Monday, September 28, 2009
This September Sun at Intwasa
Wednesday, September 23, 2009
'amaBooks at Fine Things from the City of Kings
’amaBooks were involved at the Fine Things from the City of Kings fair at the National Gallery of Zimbabwe in Bulawayo We had a stand and some of the writers - John Eppel, Christopher Mlalazi, Pathisa Nyathi, Shepherd Mandhlazi, Monireh Jassat, Farai Mpofu, Linda Msebele, Mthabisi Phili, Deon Marcus and Raisedon Baya - were available to sign books and to talk to members of the public.
Fine Things from the City of Kings featured the very best of Zimbabwean art, books, craft, design, food and hospitality during the weekend of 12 September.
Tuesday, September 15, 2009
This September Sun available soon
The latest 'amaBooks publication - the novel This September Sun, by Bryony Rheam, is at the printers and will be available in Zimbabwe at the end of September. It is a substantial novel, of 364 pages, and the cover design by Veena Bhana is based on a painting by Bulawayo artist Jeanette Johnson.
This September Sun is a chronicle of the lives of two women, the romantic Evelyn and her granddaughter Ellie.
Growing up in post-Independence Zimbabwe, Ellie yearns for a life beyond the confines of small town Bulawayo, a wish that eventually comes true when she moves to the United Kingdom. However, life there is not all she dreamed it to be, but it is the murder of her grandmother that eventually brings her back home and forces her to face some hard home truths through the unravelling of long-concealed family secrets.

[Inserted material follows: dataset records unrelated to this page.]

(** C11. No object leaks its memory, whatever the system answers: an
    initialisation that fails at any step has given back what it allocated, and a
    destruction that succeeds leaves memory exactly as it was before the
    initialisation, for locks, read-write locks, conditions with the lock inside
    them, semaphores and shared memory. *)
Theorem ipc_life_balanced k w :
  ∃ r w', ipc_life k w = Ok (r, w') ∧ (r = None ∨ r = Some QP_SUCCESS → w' ≡ₘ w).
Proof.
  apply wp_elim. unfold ipc_life. ostep.
  assert (∀ p w', p ≠ NULL →
    wp (ipc_destroy k p) w' (λ r w'', r = QP_SUCCESS → w'' ≡ₘ w) →
    wp (if p =? NULL then mret None else r ← ipc_destroy k p; mret (Some r)) w'
      (λ r w'', r = None ∨ r = Some QP_SUCCESS → w'' ≡ₘ w)) as Hd.
  { intros p w' Hp Hw. rewrite (proj2 (Z.eqb_neq _ _) Hp). ostep.
    eapply wp_mono; [done|]. intros r w'' Hr. ostep. intros [?|[=]]; [done|]. by apply Hr. }
  destruct k as [shared spin|shared|shared|shared|size name]; cbn [ipc_init ipc_destroy] in *.
  - apply lock_init_spec; [done| |].
    + intros q w' Ha. apply Hd; [apply Ha|]. eapply lock_destroy_spec; [done|].
      intros r w'' Hr E. by apply Hr.
    + intros w' [_ Hg]. ostep. ostep. intros _. by apply Hg.
  - apply rwlock_init_spec; [done| |].
    + intros q w' Ha. apply Hd; [apply Ha|]. eapply rwlock_destroy_spec; [done|].
      intros r w'' Hr E. by apply Hr.
    + intros w' [_ Hg]. ostep. ostep. intros _. by apply Hg.
  - apply cond_init_spec.
    + intros q w' Hq Ha. apply Hd; [done|]. by eapply cond_destroy_spec.
    + intros w' E. by repeat ostep.
  - apply sem_init_spec; [done| |].
    + intros q w' Ha. apply Hd; [apply Ha|]. eapply sem_destroy_spec; [done|].
      intros r w'' Hr E. by apply Hr.
    + intros w' [_ Hg]. ostep. ostep. intros _. by apply Hg.
  - apply shm_init_spec; [done| |].
    + intros q w' Ha. apply Hd; [apply Ha|]. eapply shm_destroy_spec; [done|].
      intros r w'' Hr E. by apply Hr.
    + intros w' [_ Hg]. ostep. ostep. intros _. by apply Hg.
Qed.

End lifecycle.

(** A thread waits on the condition at 4096; the lock in it is thread 3's. *)
Definition waited : world :=
  cond_at empty_world 4096 (MkLock 0 3 100 1 true false false false)
    (MkCond 0 true false false).


(** * Shared memory and the calls it makes *)

(** A shared memory of the caller's: set up, looked at, taken down. *)
Definition shm_use `{OS} (shm size : Z) (path : list Z) : M world (option (Z * Z)) :=
  p ← qp_shm_init shm size (Some path);
  if p =? NULL then mret None else
  addr ← qp_shm_start p; r ← qp_shm_destroy p; mret (Some (addr, r)).

(** The calls of such a life and its result. *)
Inductive shm_life (size : Z) (path : list Z) : list event → option (Z * Z) → Prop :=
| ShmNoOpen fd : fd < 0 →
    shm_life size path [Ev "shm_open" [SHM_FLAGS; SHM_MODE] path fd] None
| ShmNoMap fd u : 0 ≤ fd →
    shm_life size path
      [Ev "shm_open" [SHM_FLAGS; SHM_MODE] path fd;
       Ev "mmap" [size; PROT_RW; MAP_SHARED; fd] [] MAP_FAILED;
       Ev "shm_unlink" [] path u] None
| ShmNoUnmap fd addr : 0 ≤ fd → addr ≠ MAP_FAILED →
    shm_life size path
      [Ev "shm_open" [SHM_FLAGS; SHM_MODE] path fd;
       Ev "mmap" [size; PROT_RW; MAP_SHARED; fd] [] addr;
       Ev "munmap" [addr; size] [] QP_ERROR] (Some (addr, QP_ERROR))
| ShmDone fd addr r c u : 0 ≤ fd → addr ≠ MAP_FAILED → r ≠ QP_ERROR →
    shm_life size path
      [Ev "shm_open" [SHM_FLAGS; SHM_MODE] path fd;
       Ev "mmap" [size; PROT_RW; MAP_SHARED; fd] [] addr;
       Ev "munmap" [addr; size] [] r;
       Ev "close" [fd] [] c; Ev "shm_unlink" [] path u] (Some (addr, QP_SUCCESS)).

(** Run code on an object that is known not to be NULL. *)
Ltac orun_at Hn := repeat first [progress rewrite Hn | ostep].

(** C13. The calls a named shared memory makes from [qp_shm_init] to
    [qp_shm_destroy] are one of four sequences, whatever the system answers: on
    success what was mapped is unmapped with its own address and size, the
    descriptor closed and the name removed; a failed [shm_open] does nothing more;
    a failed [munmap] stops the destruction; and a failed [mmap] removes the name
    but never closes the descriptor [shm_open] gave, which leaks. *)
Theorem shm_life_calls `{OS} shm size path w :
  shm ≠ NULL → is_Some (w_shms w !! shm) →
  ∃ r w' t, shm_use shm size path w = Ok (r, w') ∧ w_trace w' = w_trace w ++ t ∧
    shm_life size path t r.
Proof.
  intros Hp [x Hx].
  assert (wp (shm_use shm size path) w
    (λ r w', ∃ t, w_trace w' = w_trace w ++ t ∧ shm_life size path t r)) as Hwp.
  { rewrite (obj_id w shm x) at 1 by done.
    unfold shm_use, qp_shm_init, qp_shm_create, qp_shm_start, qp_shm_destroy,
      qp_shm_is_inited, qp_shm_set_inited, qp_shm_is_alloced, qp_shm_unset_inited.
    pose proof (proj2 (Z.eqb_neq shm NULL) Hp) as Hn. orun_at Hn.
    destruct (Z.ltb_spec (a_ret a) 0).
    { orun_at Hn. eexists. split; [by rewrite obj_trace, record_trace|].
      by constructor. }
    orun_at Hn.
    cbn [sh_fd sh_size set_sh_fd set_sh_size zero_shm].
    replace (QP_IPC_INVALID <? a_ret a) with true by (symmetry; apply Z.ltb_lt;
      unfold QP_IPC_INVALID, QP_ERROR; lia). orun_at Hn.
    cbn [sh_addr set_sh_addr]. destruct (Z.eqb_spec (a_ret a0) MAP_FAILED) as [E|E].
    { orun_at Hn. eexists.
      split; [by rewrite obj_trace, !record_trace, <-!app_assoc|].
      cbn. rewrite E. by constructor. }
    orun_at Hn.
    cbn [sh_addr sh_size set_sh_name set_sh_is_inited set_sh_addr set_sh_size].
    destruct (Z.eqb_spec (a_ret a1) QP_ERROR) as [E1|E1].
    { orun_at Hn. eexists.
      split; [by rewrite obj_trace, !record_trace, <-!app_assoc|].
      cbn. rewrite E1. by constructor. }
    orun_at Hn. cbn [sh_name set_sh_name]. orun_at Hn. eexists.
    split; [by rewrite obj_trace, !record_trace, <-!app_assoc|]. cbn. by constructor. }
  apply wp_elim in Hwp as (r & w' & E & t & Ht). by exists r, w', t.
Qed.

Lemma shm_life_calls_witness :
  ∃ r w' t,
    @shm_use (answers [5; 8192; 0; 0; 0]) 4096 64 [97] (obj empty_world 4096 zero_shm) =
      Ok (r, w') ∧
    w_trace w' = [] ++ t ∧ shm_life 64 [97] t r ∧ r = Some (8192, QP_SUCCESS).
Proof.
  destruct (@shm_life_calls (answers [5; 8192; 0; 0; 0]) 4096 64 [97]
    (obj empty_world 4096 zero_shm)) as (r & w' & t & E & Ht & Hl); [done|by eexists|].
  exists r, w', t. split_and!; [done..|].
  apply (f_equal (λ o, if o is Ok (r, _) then r else None)) in E.
  etrans; [symmetry; exact E|by vm_compute].
Defined.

In this absorbing debut novel, Bryony Rheam expertly combines the Epistolary, the Bildungsroman, Romance, and Mystery to produce a work worthy of a place in the bibliography of post-colonial writings in Africa. - John Eppel
Saturday, September 5, 2009
Long Time Coming Review: from The Raconteur
“2 l8 4 crisis”
To appear in The Raconteur, www.theraconteur.co.uk
Who – among Brits – gives a shit about Zim? (Hello there, Zimbabwean Raconteur readers in exile! And hello to other readers with Zimbabwean roots and ties! But apart from you…?) During the campaign to kick out white farmers, in 2000-2002, British media were full of Zimbabwe. Now we just get occasional reports about cholera, and crazy inflation figures. The latest: 231 million per cent. And unemployment: 94%. And life expectancy: 37. Zimbabwe was a rich agricultural country. Now the people are mostly starving, and violence and disease are endemic.

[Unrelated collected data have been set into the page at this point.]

(* ===== verification/File.v ===== *)
(** Files: [src/src/qp_file.c]. A file at [p] is the descriptor at [p], its first
    member, and the file structure at [p]. *)

From S2P Require Import Prelude World Bytes Atomic Io.
#[local] Open Scope Z_scope.

(** * Constants and layout (Linux, LP64, [_GNU_SOURCE]) *)

Definition QP_FILE_PATH_LEN_MAX : Z := 1024.
Definition QP_FILE_DIRECTIO : Z := 1.
Definition QP_FILE_AIO : Z := 2.
Definition QP_FILE_IS_UNLOCKED : Z := 0.
Definition QP_FILE_IS_LOCKED : Z := 1.
Definition F_RDLCK : Z := 0.
Definition F_WRLCK : Z := 1.
Definition F_UNLCK : Z := 2.
Definition QP_FILE_LK_RD : Z := F_RDLCK.
Definition QP_FILE_LK_WR : Z := F_WRLCK.
Definition QP_FILE_UNLK : Z := F_UNLCK.
Definition F_GETLK64 : Z := 5.
Definition F_SETLK64 : Z := 6.
Definition O_RDONLY : Z := 0.
Definition O_APPEND : Z := 1024.
Definition O_DIRECT : Z := 16384.
Definition sizeof_file : Z := 1288.

Definition zero_file : qp_file_s := MkFile 0 0 NULL NULL 0 0 0 0 0 0 0 0 [] false false.

(** * Flags *)

Definition qp_file_set_alloced : Z → M world unit := set_flag (set_fl_is_alloced true).
Definition qp_file_set_directIO : Z → M world unit := set_flag (set_fl_is_directIO true).
Definition qp_file_unset_directIO : Z → M world unit := set_flag (set_fl_is_directIO false).
Definition qp_file_is_alloced : Z → M world bool := is_flag fl_is_alloced.
Definition qp_file_is_directIO : Z → M world bool := is_flag fl_is_directIO.

Section file.
Context `{OS}.

Definition qp_file_stat (file : Z) : M world Z :=
  valid ← qp_fd_is_valid file;
  if (file =? NULL) || negb valid then mret QP_ERROR else
  fd ← ld fd_fd file;
  a ← ext "fstat" [fd] [];
  (if a_ret a =? 0 then st (set_fl_st_size (default 0 (head (a_data a)))) file else mret tt);;
  mret (a_ret a).

(** * Buffers *)

Definition qp_file_flush (file : Z) (full : bool) : M world Z :=
  if file =? NULL then mret QP_ERROR else
  wrbuf ← ld fl_wrbuf file;
  if wrbuf =? NULL then mret QP_ERROR else
  size ← ld fl_wrbuf_size file; offset ← ld fl_wrbuf_offset file;
  st (set_fl_wrbuf_offsetlast (if full then size else offset)) file;;
  direct ← qp_file_is_directIO file;
  ret ← (if (direct : bool) then
           n ← ld fl_wrbuf_offsetlast file; qp_fd_write file wrbuf n
         else mret 0);
  if 0 <? ret then
    last ← ld fl_wrbuf_offsetlast file;
    st (set_fl_wrbuf_offset (u64 (last - ret))) file;;
    offset ← ld fl_wrbuf_offset file;
    (if negb (offset =? 0) then memcpy wrbuf (wrbuf + ret) offset else mret tt);;
    qp_file_stat file;;
    mret (i64 (size - offset))
  else mret ret.

Definition qp_file_track (file : Z) : M world Z :=
  if file =? NULL then mret QP_ERROR else
  rdbuf ← ld fl_rdbuf file;
  if rdbuf =? NULL then mret QP_ERROR else
  direct ← qp_file_is_directIO file;
  ret ← (if (direct : bool) then size ← ld fl_rdbuf_size file; qp_fd_read file rdbuf size
         else mret 0);
  if 0 <? ret then
    st (set_fl_rdbuf_offset (u64 ret)) file;;
    st (set_fl_rdbuf_offsetlast 0) file;;
    offset ← ld fl_rdbuf_offset file; mret (i64 offset)
  else mret ret.

(** The result, and what is stored through [buf]. *)
Definition qp_file_get_writebuf (file : Z) : M world (Z * option Z) :=
  inited ← qp_fd_is_inited file; direct ← qp_file_is_directIO file;
  if (file =? NULL) || negb inited || negb direct then mret (0, None) else
  buf ← ld fl_wrbuf file; size ← ld fl_wrbuf_size file; mret (size, Some buf).

Definition qp_file_get_readbuf (file : Z) : M world (Z * option Z) :=
  inited ← qp_fd_is_inited file; direct ← qp_file_is_directIO file;
  if (file =? NULL) || negb inited || negb direct then mret (0, None) else
  buf ← ld fl_rdbuf file; size ← ld fl_rdbuf_size file; mret (size, Some buf).

(** * Opening and closing *)

(** [fuel] bounds the flushes. *)
Definition qp_file_close (fuel : nat) (file : Z) : M world Z :=
  if file =? NULL then mret QP_ERROR else
  valid ← qp_fd_is_valid file;
  if negb valid then mret QP_ERROR else
  wrbuf ← ld fl_wrbuf file; offset ← ld fl_wrbuf_offset file;
  (if negb (wrbuf =? NULL) && (0 <? offset) then
     loop fuel (λ _ : unit,
       r ← qp_file_flush file false;
       if 0 <? r then mret (inl tt) else mret (inr tt)) tt
   else mret tt);;
  qp_fd_close file.

Definition qp_file_create (file mod_ : Z) : M world Z :=
  file ← (if file =? NULL then
            file ← malloc sizeof_file;
            if file =? NULL then mret NULL else
            new file zero_file;; new file zero_fd;; qp_file_set_alloced file;; mret file
          else
            st (λ _, zero_file) file;; st (λ _, zero_fd) file;; mret file);
  if file =? NULL then mret NULL else
  fd ← qp_fd_init file QP_FD_TYPE_FILE (negb (Z.land mod_ QP_FILE_AIO =? 0));
  if fd =? NULL then
    alloced ← qp_file_is_alloced file;
    (if (alloced : bool) then free file else mret tt);; mret NULL
  else
  st (set_fl_open_flag O_RDONLY) file;; mret file.

Definition qp_file_destroy (fuel : nat) (file : Z) : M world Z :=
  inited ← qp_fd_is_inited file;
  if (file =? NULL) || negb inited then mret QP_ERROR else
  qp_file_close fuel file;;
  qp_fd_destroy file;;
  wrbuf ← ld fl_wrbuf file;
  (if negb (wrbuf =? NULL) then free wrbuf;; st (set_fl_wrbuf NULL) file else mret tt);;
  rdbuf ← ld fl_rdbuf file;
  (if negb (rdbuf =? NULL) then free rdbuf;; st (set_fl_rdbuf NULL) file else mret tt);;
  qp_file_unset_directIO file;;
  alloced ← qp_file_is_alloced file;
  (if (alloced : bool) then free file else mret tt);; mret QP_SUCCESS.

Definition qp_file_init (fuel : nat) (file mod_ bufsize : Z) : M world Z :=
  let mod_ := Z.land mod_ (Z.lnot QP_FILE_AIO) in
  file ← qp_file_create file mod_;
  if file =? NULL then mret NULL else
  mod_ ← (if negb (Z.land QP_FILE_DIRECTIO mod_ =? 0) && (0 <? bufsize) then
           st (set_fl_rdbuf_size bufsize) file;; st (set_fl_wrbuf_size bufsize) file;; mret mod_
         else mret (Z.land mod_ (Z.lnot QP_FILE_DIRECTIO)));
  (if mod_ =? QP_FILE_DIRECTIO then
     pagesize ← qp_pagesize; size ← ld fl_wrbuf_size file;
     buf ← qp_alloc_align pagesize size; st (set_fl_wrbuf buf) file;;
     pagesize ← qp_pagesize; size ← ld fl_rdbuf_size file;
     buf ← qp_alloc_align pagesize size; st (set_fl_rdbuf buf) file;;
     qp_file_set_directIO file
   else mret tt);;
  rdbuf ← ld fl_rdbuf file; wrbuf ← ld fl_wrbuf file;
  if negb (Z.land QP_FILE_DIRECTIO mod_ =? 0) && ((rdbuf =? NULL) || (wrbuf =? NULL)) then
    qp_file_destroy fuel file;; mret NULL
  else mret file.

(** [path] is a C string: the bytes before the terminating zero. *)
Definition qp_file_open (file : Z) (path : list Z) (oflag mod_ : Z) : M world Z :=
  valid ← qp_fd_is_valid file;
  if (file =? NULL) || valid || (QP_FILE_PATH_LEN_MAX <? Z.of_nat (length path)) then
    mret QP_ERROR
  else
  st (set_fl_name path) file;;
  st (set_fl_open_flag oflag) file;;
  st (set_fl_open_mode mod_) file;;
  direct ← qp_file_is_directIO file;
  (if (direct : bool) then
     flag ← ld fl_open_flag file; st (set_fl_open_flag (Z.lor flag O_DIRECT)) file
   else mret tt);;
  name ← ld fl_name file; flag ← ld fl_open_flag file; mode ← ld fl_open_mode file;
  a ← ext "open" [flag; mode] name;
  st (set_fd_fd (a_ret a)) file;;
  fd ← ld fd_fd file;
  if fd <? 0 then mret QP_ERROR else
  r ← qp_file_stat file;
  (if r =? QP_ERROR then st (set_fl_st_size 0) file else mret tt);;
  flag ← ld fl_open_flag file;
  size ← ld fl_st_size file;
  st (set_fl_cur_file_offset (if negb (Z.land O_APPEND flag =? 0) then u64 size else 0)) file;;
  mret QP_SUCCESS.

(** * Reading and writing *)

(** What the loops return behind their end. *)
Definition transfer_result (len ret done : Z) : Z := if negb (len =? 0) then ret else i64 done.

(** One round: [data] and [len] are what is left to write. *)
Definition qp_file_write_body (file done : Z) (v : Z * Z) : M world (Z * Z + Z) :=
  let '(data, len) := v in
  wrbuf ← ld fl_wrbuf file; size ← ld fl_wrbuf_size file;
  last ← ld fl_wrbuf_offset file;
  st (set_fl_wrbuf_offsetlast last) file;;
  st (set_fl_wrbuf_offset (u64 (last + len))) file;;
  offset ← ld fl_wrbuf_offset file;
  if offset <? size then
    memcpy (wrbuf + last) data len;; mret (inr (i64 len))
  else
    st (set_fl_wrbuf_offset (u64 (size - last))) file;;
    offset ← ld fl_wrbuf_offset file;
    memcpy (wrbuf + last) data offset;;
    let data := data + offset in
    let len := u64 (len - offset) in
    ret ← qp_file_flush file true;
    if ret <? 1 then mret (inr (transfer_result len ret done)) else
    if negb (len =? 0) then mret (inl (data, len)) else mret (inr (transfer_result len ret done)).

(** [fuel] bounds the rounds. *)
Definition qp_file_write (fuel : nat) (file data len file_offset : Z) : M world Z :=
  inited ← qp_fd_is_inited file;
  if (file =? NULL) || negb inited then mret QP_ERROR else
  direct ← qp_file_is_directIO file;
  if negb direct then
    aio ← qp_fd_is_aio file;
    if (aio : bool) then qp_fd_aio_write file data len file_offset
    else qp_fd_write file data len
  else loop fuel (qp_file_write_body file len) (data, len).

Definition qp_file_read_body (file done : Z) (v : Z * Z) : M world (Z * Z + Z) :=
  let '(data, len) := v in
  rdbuf ← ld fl_rdbuf file;
  offset ← ld fl_rdbuf_offset file; last ← ld fl_rdbuf_offsetlast file;
  let rest := u64 (offset - last) in
  if rest <? len then
    memcpy data (rdbuf + last) rest;;
    let data := data + rest in
    let len := u64 (len - rest) in
    ret ← qp_file_track file;
    if ret <? 1 then mret (inr (transfer_result len ret done)) else
    if negb (len =? 0) then mret (inl (data, len)) else mret (inr (transfer_result len ret done))
  else
    memcpy data (rdbuf + last) len;;
    st (set_fl_rdbuf_offsetlast (u64 (last + len))) file;;
    mret (inr (i64 len)).

Definition qp_file_read (fuel : nat) (file data len file_offset : Z) : M world Z :=
  bad ← (if file =? NULL then inited ← qp_fd_is_inited file; mret (negb inited) else mret false);
  if (bad : bool) then mret QP_ERROR else
  direct ← qp_file_is_directIO file;
  if negb direct then
    aio ← qp_fd_is_aio file;
    if (aio : bool) then qp_fd_aio_read file data len file_offset
    else qp_fd_read file data len
  else loop fuel (qp_file_read_body file len) (data, len).

Definition qp_file_direct_write (file len : Z) : M world Z :=
  inited ← qp_fd_is_inited file;
  if (file =? NULL) || negb inited then mret QP_ERROR else
  wrbuf ← ld fl_wrbuf file;
  qp_fd_write file wrbuf len.

(** * Record locks *)

(** The low 16 bits of an [int], as [short]. *)
Definition i16 (z : Z) : Z := (z + 2 ^ 15) mod 2 ^ 16 - 2 ^ 15.

(** [fcntl(fd, cmd, &lock)] with the four fields set here. *)
Definition fcntl_lock (fd cmd type offset whence len : Z) : M world answer :=
  ext "fcntl" [fd; cmd; i16 type; offset; i16 whence; len] [].

Definition setlk (fd type offset whence len : Z) : M world Z :=
  a ← fcntl_lock fd F_SETLK64 type offset whence len; mret (a_ret a).

(** The call may write a lock that stands in the way into [lock]. *)
Definition getlk (fd type offset whence len : Z) : M world Z :=
  a ← fcntl_lock fd F_GETLK64 type offset whence len;
  if a_ret a <? 0 then mret QP_ERROR else
  if F_UNLCK =? default (i16 type) (head (a_data a)) then mret QP_FILE_IS_UNLOCKED
  else mret QP_FILE_IS_LOCKED.

Definition qp_file_reglock (file type offset whence len : Z) : M world Z :=
  if file =? NULL then mret QP_ERROR else
  fd ← ld fd_fd file; setlk fd type offset whence len.

Definition qp_file_locktest (file type offset whence len : Z) : M world Z :=
  if file =? NULL then mret QP_ERROR else
  fd ← ld fd_fd file; getlk fd type offset whence len.

Definition qp_file_rdlock (file offset whence len : Z) : M world Z :=
  qp_file_reglock file QP_FILE_LK_RD offset whence len.
Definition qp_file_wrlock (file offset whence len : Z) : M world Z :=
  qp_file_reglock file QP_FILE_LK_WR offset whence len.
Definition qp_file_unlock (file offset whence len : Z) : M world Z :=
  qp_file_reglock file QP_FILE_UNLK offset whence len.
Definition qp_file_test_rdlock (file offset whence len : Z) : M world bool :=
  r ← qp_file_locktest file QP_FILE_LK_RD offset whence len; mret (QP_FILE_IS_UNLOCKED =? r).
Definition qp_file_test_wrlock (file offset whence len : Z) : M world bool :=
  r ← qp_file_locktest file QP_FILE_LK_WR offset whence len; mret (QP_FILE_IS_UNLOCKED =? r).

(** On a bare descriptor: the local [struct qp_file_s] only carries the number. *)
Definition qp_file_fd_reglock (fd type offset whence len : Z) : M world Z :=
  setlk fd type offset whence len.
Definition qp_file_fd_locktest (fd type offset whence len : Z) : M world Z :=
  getlk fd type offset whence len.
Definition qp_file_fd_rdlock (fd offset whence len : Z) : M world Z :=
  qp_file_fd_reglock fd QP_FILE_LK_RD offset whence len.
Definition qp_file_fd_wrlock (fd offset whence len : Z) : M world Z :=
  qp_file_fd_reglock fd QP_FILE_LK_WR offset whence len.
Definition qp_file_fd_unlock (fd offset whence len : Z) : M world Z :=
  qp_file_fd_reglock fd QP_FILE_UNLK offset whence len.
Definition qp_file_fd_test_rdlock (fd offset whence len : Z) : M world bool :=
  r ← qp_file_fd_locktest fd QP_FILE_LK_RD offset whence len; mret (QP_FILE_IS_UNLOCKED =? r).
Definition qp_file_fd_test_wrlock (fd offset whence len : Z) : M world bool :=
  r ← qp_file_fd_locktest fd QP_FILE_LK_WR offset whence len; mret (QP_FILE_IS_UNLOCKED =? r).
End file.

Up here, people protest if fuel prices rise. In Long Time Coming several stories are about travelling on overcrowded “chicken buses”, or with people who still have cars, who sell rides to the highest bidder at the roadside, to pay for fuel. Sandisile Tshuma’s autobiographical “Arrested Development” opens the book. She pays 800,000 dollars to get from Bulawayo to Beitbridge, on the South African border. First, she has to wait for a ride: “I had to wait two hours to get money from the bank to pay for my journey and now here I am waiting. Again. It’s what we do. We wait for transport, for electricity, for rain, for slow-speed internet connections […] but you know how hope is. It never dies. So we tell ourselves that there isn’t anything yet. We’ll find a way out; in the meantime let’s wait.” While waiting, she gets a text from a friend, joking that “since life expectancy in Zim is reportedly quite low, she reckons she is entitled to a mid-life crisis”. But she has miscalculated. Tshuma replies: “Sori m8. In mid-20s nw so u hav abt 10 mo yrs left 2 liv. Thz r the sunset yrs. 2 l8 4 crisis.”

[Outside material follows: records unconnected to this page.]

Lemma execv_same p w q x w1 (Q : bool → world → Prop) :
  proc_at p w q x w1 → pr_argv x ≠ NULL →
  (∀ b w2, w2 ≡ₘ w1 → Q b (obj w2 q x)) → wp (execv (pr_argv x)) (obj w1 q x) Q.
Proof.
  intros Hat Hne HQ. pose proof Hat as (Hq & _ & _ & [[?|Hb] _] & _); [done|].
  unfold execv. ostep. eapply wp_read_ptr; [done..|]. intros v. prun. by apply HQ.
Qed.

Lemma start_keeps p w q : keeps p w q (qp_process_start q).
Proof.
  intros x w1 Hat. pose proof Hat as (Hq & Hi & _). unfold qp_process_start.
  prun; [still Hat|]. destruct (pr_type x); cbn iota.
  - prun. still Hat.
  - unfold start_fork. prun; still Hat.
  - unfold start_exec. ostep. ostep. destruct (Z.eqb_spec (pr_argv x) NULL); [prun; still Hat|].
    ostep. eapply execv_same; [done..|]. intros b w2 E2. eapply proc_at_same in Hat; [|done].
    prun; still Hat.
  - unfold start_vfork_exec. ostep. ostep. destruct (Z.eqb_spec (pr_argv x) NULL); [prun; still Hat|].
    prun; try still Hat.
    eapply (execv_same p w q (set_pr_pid (a_ret a) x)); [|done|].
    + eapply proc_at_upd; [eapply proc_at_same; [apply record_quiet|exact Hat]|done..|apply Hat].
    + intros b w2 E2. eapply proc_at_same in Hat; [|etrans; [exact E2|apply record_quiet]].
      prun; still Hat.
  - by apply clone_keeps.
Qed.

Lemma init_spec p w (Q : Z → world → Prop) :
  (p ≠ NULL → is_Some (w_processes w !! p)) →
  (∀ q x w1, proc_at p w q x w1 → Q q (obj w1 q x)) →
  (∀ w', gone (X := qp_process_s) p w w' → Q NULL w') →
  wp (qp_process_init p) w Q.
Proof.
  intros Hp Hok Hnull. unfold qp_process_init, qp_process_create. ostep. ostep. ocreate.
  2: { intros w1 Hg. ostep. ostep. ostep. by apply Hnull. }
  intros q w1 Hq Hc. rewrite (proj2 (Z.eqb_neq q NULL)) by done.
  unfold qp_process_set_inited, qp_process_set_alloced. orun; [lia|].
  apply Hok. split_and!; [done|done|by destruct (p =? NULL)|by destruct (p =? NULL); (split; [left|])|].
  exists w1. split; [done|]. left. by destruct (p =? NULL).
Qed.

Lemma destroy_spec p w q x w1 (Q : Z → world → Prop) :
  proc_at p w q x w1 → (∀ w', gone (X := qp_process_s) p w w' → Q QP_SUCCESS w') →
  wp (qp_process_destroy q) (obj w1 q x) Q.
Proof.
  intros Hat HQ. pose proof Hat as (Hq & Hi & _).
  unfold qp_process_destroy, qp_process_is_inited, qp_process_is_running, qp_process_unset_inited,
    qp_process_is_alloced.
  do 2 ostep. rewrite Hi. do 4 ostep.
  apply (wp_mono _ _ (λ _ w', ∃ y w2, w' = obj w2 q y ∧ proc_at p w q y w2)).
  { destruct (pr_is_running x); [|ostep; by eexists _, _].
    ostep. eapply wp_mono; [by apply stop_keeps|]. intros ? w2 Hw2. by ostep. }
  intros _ _ (y & w2 & -> & Hat2). destruct Hat2 as (_ & _ & Ha & _ & w0 & Hc & Hs).
  do 3 ostep. eapply wp_drop_stack; [done..|]. intros w3 E. do 8 ostep.
  eapply (wp_release w p sizeof_process q); [done|by eapply created_same|exact Ha|exact HQ].
Qed.
End life.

I don’t have space to mention many of the good things in the book, but two extraordinary, visionary stories stand out for me: resonant visions of feminine hope and masculine horror, suggesting alternative futures. Judy Maposa, in “First Rain”, recounts a dream of a proud, naked, goddess-like woman amid torrential rainfall which cleanses Zimbabwe of its traumatic history, flushing away Gukurahundi and Murambatsiva, feeding the turbines of Kariba, bringing a rich harvest and an end to power cuts. Finally the narrator is woken by her daughter – “The taps are coughing. Get the containers” – and smiles: “Everything is going to be alright.” Here, visionary hope transcends everyday reality. By contrast, Thabisani Ndlovu’s “Stampede” recounts the nightmare of a young soldier walking for days through moribund wilderness, to and from his mother’s abandoned hut, in search of weapons he seems to have lost, to join an uprising against the regime of the “Great Leader”. The uprising is is crushed before it begins, and he joins a terrifying stampede of faceless fleeing figures, stamping soft body parts underfoot, before collapsing in a dry riverbed. Torrential rain falls, only to bring more horror: he must take off his uniform to avoid detection as a rebel, but it sticks to him wetly. His mother appears, trying to help him, but is crushed in the stampede… This story ends with a bitter laugh and the deeply ambiguous question: “Was there anyone left with the Great Leader at all?”